Nick Beckett, managing partner and co-head of CMS Life Sciences & Healthcare Group writes about China’s approach to attracting global pharmaceutical and digital health companies.
China is the world’s second largest healthcare market and it’s growing at a rapid rate. It could become a $1 trillion industry by 2020, according to McKinsey. As a developing country with a huge population, the government needs to ensure its citizens are looked after, and the upcoming challenge is an unprecedented one. By 2050, 80% of the world’s elderly will be Chinese.
International pharmaceutical companies and tech giants recognise the opportunity that China presents, but few have been successful in establishing a meaningful presence in the country. The central reason is because China’s laws have historically been unfavourable towards international players, and in particular there has been concern about the lack of protection as regards intellectual property (IP) rights. Likewise, global corporations will only be successful in China if they spend time in the country to understand local values.

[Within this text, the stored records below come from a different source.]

Lemma put_same s p hd tl : conses (mem s) !! p = Some (hd, tl) -> put_cons_cell s p hd tl = s.
Proof. intros E. destruct s as [[bx cs] pr]. unfold put_cons_cell. cbn in *. by rewrite insert_id. Qed.

Lemma put_cell_copied n t s s' p hd tl : copied n t s s' -> (built s p -> t = Some p) -> copied n t s (put_cons_cell s' p hd tl).
Proof. apply (copied_put n t s s' p None (Some (hd, tl))). Qed.

(** Appending to a builder whose last cell is complete: the cells that follow it, for any tail
    that ends them. *)
Lemma append_rest els : forall lb e s, ready_heap s (2 * Z.of_nat (length els)) -> head_p lb <> 0 ->
  built s (tail_p lb) -> conses (mem s) !! tail_p lb = Some (e, nil) ->
  exists lb' s1 e', append_all lb els s = Ret (lb', s1) /\ head_p lb' = head_p lb /\ conses (mem s1) !! tail_p lb' = Some (e', nil) /\
    forall t, let s2 := put_cons_cell s1 (tail_p lb') e' t in
      copied (2 * Z.of_nat (length els)) (Some (tail_p lb)) s s2 /\
      exists t', conses (mem s2) !! tail_p lb = Some (e, t') /\ list_at (fresh s s2) t' els t.
Proof.
  induction els as [|y els IH]; intros lb e s Rd Hh Hb He; cbn [append_all].
  - exists lb, s, e. split_and!; try done. intros t. split.
    + apply put_cell_copied; [|done]. apply copied_weaken, copied_refl, Rd.
    + exists t. split; [apply lookup_insert_eq | constructor].
  - replace (2 * Z.of_nat (length (y :: els))) with (2 + 2 * Z.of_nat (length els)) in * by (cbn [length]; lia).
    destruct (next_cell s _ Rd ltac:(lia)) as (Hn1 & Hn2 & Hn3). destruct Rd as (O & B & R).
    destruct (append_more lb y e s O) as (s' & E & K & E1 & E2); [unfold room in *; lia | done..|]. rewrite E. cbn [vm_bind].
    pose proof (ready_heap_after 2 (2 * Z.of_nat (length els)) _ _ _ (conj O (conj B R)) K) as Rd'.
    assert (built s' (next s)) as Hbn by (eapply built_grown; [exact K | done | lia | unfold room in *; lia]).
    destruct (IH {| head_p := head_p lb; tail_p := next s |} y s' Rd') as (lb' & s1 & e' & E' & H1 & H2 & H3); [done..|].
    exists lb', s1, e'. split_and!; try done. intros t. set (s2 := put_cons_cell s1 (tail_p lb') e' t). destruct (H3 t) as (K2 & t' & Ht' & Hl). fold s2 in K2, Ht', Hl. cbn [tail_p] in *.
    assert (copied (2 + 2 * Z.of_nat (length els)) (Some (tail_p lb)) s s2) as K3.
    { eapply copied_trans; [exact K | exact K2 | lia |]. intros p [= <-] ?. done. }
    split; [done|]. exists (make_cons (next s)). split.
    + destruct (copied_terms _ _ _ _ K2 (tail_p lb)) as [_ ->]; [eapply copied_built; [exact K | lia | done] | | exact E1].
      intros [= Eq]. by rewrite Eq in Hb.
    + apply (at_cell _ (next s) y t'); [done | done | |].
      * apply restrict_cons. split_and!; [done | done |]. eapply copied_built; [exact K2 | lia | done].
      * eapply list_at_mono; [|exact Hl]. eapply fresh_later; [exact K | lia].
Qed.

(** Appending to an empty builder. *)
Lemma append_all_ok els s : els <> [] -> ready_heap s (2 * Z.of_nat (length els)) ->
  exists lb s1 e, append_all new_builder els s = Ret (lb, s1) /\ head_p lb <> 0 /\ conses (mem s1) !! tail_p lb = Some (e, nil) /\
    forall t, let s2 := put_cons_cell s1 (tail_p lb) e t in
      copied (2 * Z.of_nat (length els)) None s s2 /\ list_at (fresh s s2) (make_term lb) els t.
Proof.
  intros Hne Rd. destruct els as [|y els]; [done|]. cbn [append_all].
  replace (2 * Z.of_nat (length (y :: els))) with (2 + 2 * Z.of_nat (length els)) in * by (cbn [length]; lia).
  destruct (next_cell s _ Rd ltac:(lia)) as (Hn1 & Hn2 & Hn3). destruct Rd as (O & B & R).
  destruct (append_first new_builder y s O) as (s' & E & K & E1); [unfold room in *; lia | apply B | done |]. rewrite E. cbn [vm_bind].
  pose proof (ready_heap_after 2 (2 * Z.of_nat (length els)) _ _ _ (conj O (conj B R)) K) as Rd'.
  assert (built s' (next s)) as Hbn by (eapply built_grown; [exact K | done | lia | unfold room in *; lia]).
  destruct (append_rest els {| head_p := next s; tail_p := next s |} y s' Rd') as (lb' & s1 & e' & E' & H1 & H2 & H3); cbn [head_p tail_p] in *; [lia | done | done |].
  exists lb', s1, e'. split_and!; [done | lia | done |]. intros t. set (s2 := put_cons_cell s1 (tail_p lb') e' t). destruct (H3 t) as (K2 & t' & Ht' & Hl). fold s2 in K2, Ht', Hl.
  split.
  - eapply copied_trans; [exact K | exact K2 | lia |]. intros p [= <-] ?. done.
  - unfold make_term. rewrite H1. apply (at_cell _ (next s) y t'); [done | done | |].
    + apply restrict_cons. split_and!; [done | done |]. eapply copied_built; [exact K2 | lia | done].
    + eapply list_at_mono; [|exact Hl]. eapply fresh_later; [exact K | lia].
Qed.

This is changing through China’s focus on healthcare innovation, in particular digital health. The goal is to create Chinese global healthcare champions that can compare with success stories like Baidu, Alibaba and Tencent in the tech sector.
To make this happen, China is looking to attract global pharmaceuticals and tech companies to encourage collaboration with local corporations. The catalyst is an improved legal infrastructure enabling foreign companies to uphold their IP in specialist courts – a reassurance that is greatly needed. Further, Chinese authorities are designing an equivalent to the “Patent Linkage” regime of the US that notifies patentees of impending drug registration applications. Patentees could then respond should their patent rights be infringed. The drug evaluation authority would have the power to suspend the application by up to 24 months until a settlement or valid judgment has been reached.
Similarly, the new draft amendments to the PRC Patent Law published last December introduced an extended regime whereby a protection term of up to five years may be given to an inventive patent of a drug that has simultaneously applied for marketing in China and abroad.
In 2017, the National Medical Products Administration joined the International Council for Harmonisation of Technical Requirements for Pharmaceuticals for Human Use. This was widely considered a significant step towards the internationalisation of the Chinese drug approvals process.
What’s more, the government has rolled out several policies to encourage innovation, including Made in China 2025; Healthy China 2030; the Three-Year Action Plan to Encourage the Industrial Development of the New Generation of AI; and a special plan within the 13th Five-Year Plan to create a biotech industry that will account for more than 4% of its GDP by 2020.
Additionally, it is building a healthcare workforce among its own population. This includes attracting its “Sea Turtles” (Chinese students who have gained a university education abroad) back to innovate at home.
China’s plan is coming to fruition. There is more collaboration between Chinese and foreign companies. One example is Airdoc – a result of a Chinese company and Microsoft joining forces to create AI technology that aims to prevent diseases. It is a cloud-based algorithm that uses retina scan images to detect susceptibility signs, and the results can be sent to the patient’s phone within seconds.